Publisher: Рипол Классик
Published: 1983
Total Pages: 185
ISBN-13: 5521075690
DOWNLOAD EBOOK →Joseph Conrad was a Polish-British writer regarded as one of the greatest novelists to write in the English language. Though he did not speak English fluently until his twenties, he was a master stylist, both lush and precise, who brought a non-English sensibility into English literature. Tales of Unrest is the collection of short stories where a reader will find many of Conrad’s most frequently explored themes: isolation, distinctions between East and West, between colonial and native, a discernment and critique of civilization.
Author: Joseph Conrad
Publisher: Independently Published
Published: 2020-01-02
Total Pages: 108
ISBN-13: 9781675223130
DOWNLOAD EBOOK →Tales of Unrest is a collection of short stories by Joseph Conrad originally published in 1898. Four of the five stories had been published previously in various magazines. This was the first published collection of any of Conrad's stories
Author: Joseph Conrad
Publisher:
Published: 2021-03-26
Total Pages: 206
ISBN-13:
DOWNLOAD EBOOK →Tales of Unrest By Joseph Conrad... Tales of Unrest is a collection of short stories by Joseph Conrad originally published in 1898. Four of the five stories had been published previously in various magazines.

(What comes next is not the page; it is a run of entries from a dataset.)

Definition set_ConfigID (c : ClusterConfig) (id : Z) : ClusterConfig :=
  mkClusterConfig (CName c) (LbStr c) (CConsistentHash c) (HealthChecks c) (Endpoints c)
    (PrePickEndpointIndex c) id.
Definition set_CName (c : ClusterConfig) (n : string) : ClusterConfig :=
  mkClusterConfig n (LbStr c) (CConsistentHash c) (HealthChecks c) (Endpoints c)
    (PrePickEndpointIndex c) (ConfigID c).

Section store.
Context {CH : Type} (InitMap : string → option (ConsistentHash → list Endpoint → CH)).
Implicit Types (w : World CH) (s : ClusterStore) (c : ClusterConfig) (e : Endpoint) (p : nat).

Definition set_heap w (h : gmap nat (Cluster CH)) : World CH :=
  mkWorld h (nextPtr w) (configIDSeq w) (clusterIndex w).
Definition alter_runtime w p (f : Cluster CH → Cluster CH) : World CH := set_heap w (alter f p (heap w)).

Definition set_Config s (cfgs : list ClusterConfig) : ClusterStore := mkClusterStore cfgs (Version s) (clustersMap s).
Definition set_clustersMap s (m : gmap string nat) : ClusterStore := mkClusterStore (Config s) (Version s) m.

Definition IncreaseVersion s : ClusterStore :=
  mkClusterStore (Config s) (sint32 (Version s + 1)) (clustersMap s).

(** The consistent hash kept in a configuration serves the legacy pick path
    only and is not modelled. *)
Definition prepareOwnedClusterConfig w c : World CH * ClusterConfig :=
  let '(w, c) :=
    if decide (ConfigID c = 0%Z) then
      let n := wrap64 (configIDSeq w + 1) in
      (mkWorld (heap w) (nextPtr w) n (clusterIndex w), set_ConfigID c n)
    else (w, c) in
  (w, assembleClusterEndpoints c).

Definition prepareClusterConfig w c : World CH * ClusterConfig := prepareOwnedClusterConfig w c.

This was the first published collection of any of Conrad's stories. Of the five stories in this volume, "The Lagoon," the last in order, is the earliest in date. It is the first short story I ever wrote and marks, in a manner of speaking, the end of my first phase, the Malayan phase with its special subject and its verbal suggestions. Conceived in the same mood which produced "Almayer's Folly" and "An Outcast of the Islands," it is told in the same breath (with what was left of it, that is, after the end of "An Outcast"), seen with the same vision, rendered in the same method-if such a thing as method did exist then in my conscious relation to this new adventure of writing for print. I doubt it very much. One does one's work first and theorises about it afterwards. It is a very amusing and egotistical occupation of no use whatever to any one and just as likely as not to lead to false conclusions.